Con questo primo gruppo di ragazzi cominciava così a prendere corpo il felice connubio tra apostolato della buona stampa e istituzione di vita religiosa consacrata che, con la forza dei suoi membri sempre più numerosi, in breve tempo varcava i confini di Alba per espandersi in tutto il mondo.

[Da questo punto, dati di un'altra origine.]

(** One function in the place of [std::pow], for closed examples: the
    correctly rounded power when the exponent is a non-negative integer that
    fits an [int] and the base is finite, NaN elsewhere. *)
Definition pow_nonneg_int (x y : double) : double :=
  match static_cast_int y, x with
  | Some n, S754_finite s m e =>
      if 0 <=? n then
        binary_normalize Double.prec Double.emax
          ((if s then Z.neg m else Z.pos m) ^ n) (e * n) false
      else Double.nan
  | Some n, S754_zero _ =>
      if 0 =? n then Double.of_Z 1
      else if 0 <? n then (if Z.even n then Double.zero else x)
      else Double.nan
  | _, _ => Double.nan
  end.

(** A line of input: the text followed by the newline character. *)
Definition line (s : string) : string := s ++ String newline EmptyString.

(* ================================================================= *)
(** ** The evaluator chain, the statement dispatcher and the main loop *)

(** The loop of [secondary], entered with the value [left] of the primary
    and the token [t] read after it.  [fuel] bounds the number of turns. *)
Fixpoint secondary_loop (fuel : nat) (left : double) (t : Token) : M double :=
  match fuel with
  | O => fun _ => OutOfFuel
  | S n =>
      if (kind t =? "!")%char then
        match static_cast_int left with
        | None => fun _ => Undefined
        | Some x =>
            match factorial x with
            | None => fun _ => Undefined
            | Some r =>
                left' <- raise r ;;
                t' <- get ;;
                secondary_loop n left' t'
            end
        end
      else
        putback t ;;; ret left
  end.

Section Calculator.

(** [std::pow] of <cmath>.  The C++ standard does not fix its result to the
    last bit, so the evaluator is parameterised by it. *)
Variable c_pow : double -> double -> double.

(** The functions of the chain call one another; [fuel] bounds the depth of
    the calls and the number of turns of their loops.  A function and the
    loop in its body are separate members of the definition. *)
Fixpoint expression (fuel : nat) : M double :=
  match fuel with
  | O => fun _ => OutOfFuel
  | S n =>
      left <- term n ;;
      t <- get ;;
      expression_loop n left t
  end

with expression_loop (fuel : nat) (left : double) (t : Token) : M double :=
  match fuel with
  | O => fun _ => OutOfFuel
  | S n =>
      if (kind t =? "+")%char then
        d <- term n ;;
        t' <- get ;;
        expression_loop n (Double.add left d) t'
      else if (kind t =? "-")%char then
        d <- term n ;;
        t' <- get ;;
        expression_loop n (Double.sub left d) t'
      else
        putback t ;;; ret left
  end

with term (fuel : nat) : M double :=
  match fuel with
  | O => fun _ => OutOfFuel
  | S n =>
      left <- secondary n ;;
      t <- get ;;
      term_loop n left t
  end

with term_loop (fuel : nat) (left : double) (t : Token) : M double :=
  match fuel with
  | O => fun _ => OutOfFuel
  | S n =>
      if (kind t =? "*")%char then
        d <- secondary n ;;
        t' <- get ;;
        term_loop n (Double.mul left d) t'
      else if (kind t =? "/")%char then
        d <- secondary n ;;
        if Double.eqb d Double.zero then throw "divide by zero"
        else
          t' <- get ;;
          term_loop n (Double.div left d) t'
      else if (kind t =? "%")%char then
        d <- secondary n ;;
        if Double.eqb d Double.zero then throw "%: divide by zero"
        else
          t' <- get ;;
          term_loop n (Double.fmod left d) t'
      else
        putback t ;;; ret left
  end

with secondary (fuel : nat) : M double :=
  match fuel with
  | O => fun _ => OutOfFuel
  | S n =>
      left <- primary n ;;
      t <- get ;;
      secondary_loop n left t
  end

with primary (fuel : nat) : M double :=
  match fuel with
  | O => fun _ => OutOfFuel
  | S n =>
      t <- get ;;
      if (kind t =? "(")%char then
        d <- expression n ;;
        t <- get ;;
        if negb (kind t =? ")")%char then throw "')' expected"
        else ret d
      else if (kind t =? "{")%char then
        d <- expression n ;;
        t <- get ;;
        if negb (kind t =? "}")%char then throw "'}' expected"
        else ret d
      else if (kind t =? t_sqrt)%char || (kind t =? t_pow)%char then
        eval_function n t
      else if (kind t =? t_number)%char then ret (value t)
      else if (kind t =? "-")%char then
        d <- primary n ;; ret (Double.neg d)
      else if (kind t =? "+")%char then
        primary n
      else if (kind t =? t_name)%char then
        get_value (name t)
      else throw "primary expected"
  end

with eval_function (fuel : nat) (t : Token) : M double :=
  match fuel with
  | O => fun _ => OutOfFuel
  | S n =>
      if (kind t =? t_sqrt)%char then
        t <- get ;;
        if (kind t =? "(")%char then
          d <- expression n ;;
          t <- get ;;
          if negb (kind t =? ")")%char then throw "sqrt: ')' expected"
          else if Double.ltb d Double.zero then
            throw "cannot get square root of negative number"
          else ret (Double.sqrt d)
        else throw "sqrt: primary expected"
      else if (kind t =? t_pow)%char then
        t <- get ;;
        if (kind t =? "(")%char then
          exp1 <- expression n ;;
          t <- get ;;
          if negb (kind t =? ",")%char then throw "pow: ',' expected"
          else
            exp2 <- expression n ;;
            t <- get ;;
            if negb (kind t =? ")")%char then throw "pow: ')' expected"
            else ret (c_pow exp1 exp2)
        else throw "pow: primary expected"
      else throw "function not implemented"
  end.

(** [declaration]. *)
Definition declaration (fuel : nat) (constant : bool) : M double :=
  t <- get ;;
  if negb (kind t =? t_name)%char then throw "name expected in declaration"
  else
    t2 <- get ;;
    if negb (kind t2 =? "=")%char then
      throw ("'=' missing in declaration of " ++ name t)
    else
      d <- expression fuel ;;
      define_name (name t) d constant ;;;
      ret d.

(** [assignment]. *)
Definition assignment (fuel : nat) : M double :=
  t <- get ;;
  let var_name := name t in
  declared <- is_declared var_name ;;
  if negb declared then throw (var_name ++ " has not been declared")
  else
    get ;;;
    d <- expression fuel ;;
    set_value var_name d ;;;
    ret d.

(** [statement]. *)
Definition statement (fuel : nat) : M double :=
  t <- get ;;
  if (kind t =? t_const)%char then declaration fuel true
  else if (kind t =? t_decl)%char then declaration fuel false
  else if (kind t =? t_name)%char then
    t2 <- get ;;
    putback t2 ;;;
    putback t ;;;
    if (kind t2 =? t_assign)%char then assignment fuel
    else expression fuel
  else
    putback t ;;;
    expression fuel.

(** [clean_up]. *)
Definition clean_up (st : State) : State := ignore t_print st.

(** What the program writes: a result line, an error line, the help text,
    the listing of the symbols.  The prompt is left out, and so is the
    marker ["= "], which [calculate] writes before it evaluates the
    statement: a result is recorded when the statement has returned. *)
Inductive Output : Set :=
| OutResult (d : double)
| OutError (msg : string)
| OutHelp
| OutSymbols (tbl : Symbol_table).

(** How [calculate] ends. *)
Inductive Exit : Set :=
| Quit             (* the quit command *)
| InputFailed      (* the condition of [while(cin)] is false *)
| Hangs            (* [get] spins on an exhausted input *)
| UndefinedBehaviour
| Aborted          (* an exception left [calculate] *)
| FuelExhausted.

(** The loop [while (t.kind == t_print) t = ts.get();]. *)
Fixpoint discard_prints (fuel : nat) (t : Token) : M Token :=
  match fuel with
  | O => fun _ => OutOfFuel
  | S n =>
      if (kind t =? t_print)%char then
        t' <- get ;; discard_prints n t'
      else ret t
  end.

(** The body of the [try] block of [calculate]: [None] for the [return] of
    the quit command, otherwise what was written. *)
Definition calculate_step (fuel : nat) : M (option Output) :=
  t <- get ;;
  t <- discard_prints fuel t ;;
  if (kind t =? t_quit)%char then ret None
  else if (kind t =? t_help)%char then ret (Some OutHelp)
  else if (kind t =? t_symbols)%char then
    fun st => Val (Some (OutSymbols (symbols st))) st
  else
    putback t ;;;
    d <- statement fuel ;;
    ret (Some (OutResult d)).

(** [calculate]: the lines written and the way the loop ends. *)
Fixpoint calculate (fuel : nat) (st : State) : list Output * Exit :=
  match fuel with
  | O => ([], FuelExhausted)
  | S n =>
      if failed (cin st) then ([], InputFailed)
      else
        match calculate_step n st with
        | Val None _ => ([], Quit)
        | Val (Some out) st' =>
            let '(outs, e) := calculate n st' in (out :: outs, e)
        | Throw msg st' =>
            let '(outs, e) := calculate n (clean_up st') in
            (OutError msg :: outs, e)
        | Hang => ([], Hangs)
        | Undefined => ([], UndefinedBehaviour)
        | OutOfFuel => ([], FuelExhausted)
        end
  end.

(** The predefined names of [main]. *)
Definition predefine : M double :=
  define_name "pi" (Double.of_decimal 31415926535 (-10)) true ;;;
  define_name "e" (Double.of_decimal 27182818284 (-10)) true ;;;
  define_name "k" (Double.of_Z 1000) false.

(** The state in which [main] calls [calculate] on the given input. *)
Definition startup_table : Symbol_table :=
  [ mk_Var "pi" (Double.of_decimal 31415926535 (-10)) true;
    mk_Var "e" (Double.of_decimal 27182818284 (-10)) true;
    mk_Var "k" (Double.of_Z 1000) false ].

Definition startup (input : string) : State :=
  mk_State [] (mk_istream input false) startup_table.

(** The state a statement that takes a whole line leaves when it starts from
    [startup]: the input is used up and the print token made of the newline
    is back in the buffer. *)
Definition line_taken : State :=
  mk_State [Token_kind t_print] (mk_istream "" false) startup_table.

(** [main] on the given input. *)
Definition main (fuel : nat) (input : string) : list Output * Exit :=
  match predefine (mk_State [] (mk_istream input false) []) with
  | Val _ st => calculate fuel st
  | Throw msg _ => ([OutError msg], Aborted)
  | _ => ([], Aborted)
  end.

(** The value the specification gives to a tree: every operator is applied
    to the values of its operands, along the structure of the tree.  [None]
    when an operation on the way has no value (a division by zero, the
    factorial of a negative number, an undefined name, ...). *)
Fixpoint value_E (tbl : Symbol_table) (e : Expression) : option double :=
  match e with
  | E_term t => value_T tbl t
  | E_plus e t =>
      match value_E tbl e, value_T tbl t with
      | Some a, Some b => Some (Double.add a b)
      | _, _ => None
      end
  | E_minus e t =>
      match value_E tbl e, value_T tbl t with
      | Some a, Some b => Some (Double.sub a b)
      | _, _ => None
      end
  end
with value_T (tbl : Symbol_table) (t : Term) : option double :=
  match t with
  | T_secondary s => value_S tbl s
  | T_times t s =>
      match value_T tbl t, value_S tbl s with
      | Some a, Some b => Some (Double.mul a b)
      | _, _ => None
      end
  | T_divide t s =>
      match value_T tbl t, value_S tbl s with
      | Some a, Some b =>
          if Double.eqb b Double.zero then None else Some (Double.div a b)
      | _, _ => None
      end
  | T_modulo t s =>
      match value_T tbl t, value_S tbl s with
      | Some a, Some b =>
          if Double.eqb b Double.zero then None else Some (Double.fmod a b)
      | _, _ => None
      end
  end
with value_S (tbl : Symbol_table) (s : Secondary) : option double :=
  match s with
  | S_primary p => value_P tbl p
  | S_factorial s =>
      match value_S tbl s with
      | Some a =>
          match static_cast_int a with
          | Some x =>
              match factorial x with
              | Some (inr d) => Some d
              | _ => None
              end
          | None => None
          end
      | None => None
      end
  end
with value_P (tbl : Symbol_table) (p : Primary) : option double :=
  match p with
  | P_number d => Some d
  | P_paren e => value_E tbl e
  | P_brace e => value_E tbl e
  | P_minus p => option_map Double.neg (value_P tbl p)
  | P_plus p => value_P tbl p
  | P_name s => option_map var_value (find (named s) tbl)
  | P_sqrt e =>
      match value_E tbl e with
      | Some d =>
          if Double.ltb d Double.zero then None else Some (Double.sqrt d)
      | None => None
      end
  | P_pow e1 e2 =>
      match value_E tbl e1, value_E tbl e2 with
      | Some a, Some b => Some (c_pow a b)
      | _, _ => None
      end
  end.

(** ** Comparison of results under more fuel *)

(** [r'] is [r] unless the fuel ran out in [r]. *)
Definition refines {A} (r r' : Res A) : Prop := r = OutOfFuel \/ r = r'.

(** The members of the chain, together. *)
Definition chain_refines (n m : nat) : Prop :=
  (forall st, refines (expression n st) (expression m st)) /\
  (forall left t st,
      refines (expression_loop n left t st) (expression_loop m left t st)) /\
  (forall st, refines (term n st) (term m st)) /\
  (forall left t st, refines (term_loop n left t st) (term_loop m left t st)) /\
  (forall st, refines (secondary n st) (secondary m st)) /\
  (forall left t st,
      refines (secondary_loop n left t st) (secondary_loop m left t st)) /\
  (forall st, refines (primary n st) (primary m st)) /\
  (forall t st, refines (eval_function n t st) (eval_function m t st)).
(** A member function of an engine: it may read and write the engine's
    [state] array, and it has no result when it runs into undefined
    behaviour. *)
Definition M (S A : Type) : Type := S -> option (A * S).

Definition ret {S A : Type} (a : A) : M S A := fun s => Some (a, s).

Definition bind {S A B : Type} (m : M S A) (k : A -> M S B) : M S B :=
  fun s =>
    match m s with
    | Some (a, s') => k a s'
    | None => None
    end.

Definition lift {S A : Type} (o : option A) : M S A :=
  fun s =>
    match o with
    | Some a => Some (a, s)
    | None => None
    end.

Notation "x <- m ;; k" := (bind m (fun x => k))
  (at level 61, m at next level, right associativity).
Notation "m ;; k" := (bind m (fun _ => k))
  (at level 61, right associativity).

(** ** Fixed-width unsigned arithmetic *)

Definition wrap (w x : Z) : Z := x mod 2 ^ w.

(** [x << k] on an unsigned [w]-bit operand: the bits pushed past the top
    are lost. C++ gives it a meaning for a count below the width. With a
    count equal to the width the compiled code either shifts every bit out
    or masks the count to zero; the model takes the first, and the one place
    where the code can reach such a count, the rotations below, yields the
    same word under the second. A negative or a larger count has no value. *)
Definition shl (w x k : Z) : option Z :=
  if (0 <=? k) && (k <=? w) then Some (wrap w (Z.shiftl x k)) else None.

(** [x >> k] on an unsigned [w]-bit operand, with the same domain. *)
Definition shr (w x k : Z) : option Z :=
  if (0 <=? k) && (k <=? w) then Some (Z.shiftr x k) else None.

(** [static inline std::uint64_t rotl64(const std::uint64_t x, const int k)]:
    [return (x << k) | (x >> (64 - k));] *)
Definition rotl64 (x k : Z) : option Z :=
  l <~ shl 64 x k;
  r <~ shr 64 x (64 - k);
  Some (Z.lor l r).

(** [static inline std::uint32_t rotl32(const std::uint32_t x, const int k)]:
    [return (x << k) | (x >> (32 - k));] *)
Definition rotl32 (x k : Z) : option Z :=
  l <~ shl 32 x k;
  r <~ shr 32 x (32 - k);
  Some (Z.lor l r).

(** ** Object representations *)

(** The byte order of the host. *)
Inductive byte_order : Type :=
| LittleEndian
| BigEndian.

(** The [n] bytes of an unsigned integer, from the lowest address up. *)
Definition to_bytes (e : byte_order) (n : nat) (x : Z) : list byte :=
  match e with
  | LittleEndian => le_split n x
  | BigEndian => rev (le_split n x)
  end.

(** The unsigned integer whose object representation is [bs]. *)
Definition from_bytes (e : byte_order) (bs : list byte) : Z :=
  match e with
  | LittleEndian => le_combine bs
  | BigEndian => le_combine (rev bs)
  end.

L’8 settembre scorso nel Tempio San Paolo di Alba si è dato inizio al triennio di preparazione al centenario di fondazione della Famiglia Paolina con una solenne Celebrazione Eucaristica mattutina e una altrettanto solenne Adorazione Eucaristica serale. La Messa è stata presieduta da don Eugenio Fornasari, sacerdote paolino di 96 anni. Entrato tra i paolini nel 1926 (12 anni dopo la fondazione) don Eugenio ha effettivamente respirato il clima di quella “prima ora” di cui abbiamo parlato sopra. Alquanto commosso per l’incombenza affidatagli, don Eugenio si è voluto preparare per giorni a quanto avrebbe detto nell’omelia, appuntando minuziosamente su innumerevoli fogli date e fatti riguardanti gli inizi che poi, un po’ per il tempo e un po’ per l’emozione, ha ripetuto solo in minima parte. Uno dei punti nodali del suo pensiero è stato quello di sottolineare come il periodo fondazionale sia stato un periodo privilegiato per coloro che l’hanno vissuto, in quanto la forza e l’entusiasmo di don Alberione li faceva sentire efficaci “apostoli moderni” che, attraverso la stampa, potevano far arrivare il Vangelo e la parola della Chiesa dovunque; potendo anche contribuire a «risanare le leggi, la scuola, la letteratura, la stampa, i costumi».

Urgenza questa che rimane immutata anche ai giorni nostri e che ha ripetuto don Gino Valtorta, animatore della casa natale di don Alberione, introducendo l’adorazione eucaristica della sera con le parole dell’attuale superiore generale dei paolini don Silvio Sassi, il quale afferma che: «Fin dalle primitive comunità cristiane vi è la certezza che ogni “carisma” (ogni dono) è per il bene comune e mai è un privilegio che rende solitari. Agli occhi di chi ha fede, non solo i miracoli ma anche i successivi cambiamenti che si verificano nella storia millenaria da quando il mondo esiste, sono segni efficaci nei quali dobbiamo scoprire una continua “provvidenza” dell’amore di Dio» (Omelia del 20 agosto 2011).

In un altro momento don Sassi afferma che è proprio il rinnovato spirito missionario della Famiglia Paolina la vera forza che la mantiene giovane: «Se l’evangelizzazione è la ragion d’essere della Chiesa, è dall’evangelizzazione stessa che nasce la riforma costante della Chiesa. Questo vale anche per noi appartenenti alla Famiglia Paolina: le nostre Istituzioni ringiovaniscono in proporzione allo spirito missionario che le caratterizza perché l’impatto con i destinatari ci costringe ad uno sforzo di purificazione e di ricerca dell’essenziale» (Omelia del 27 maggio 2011).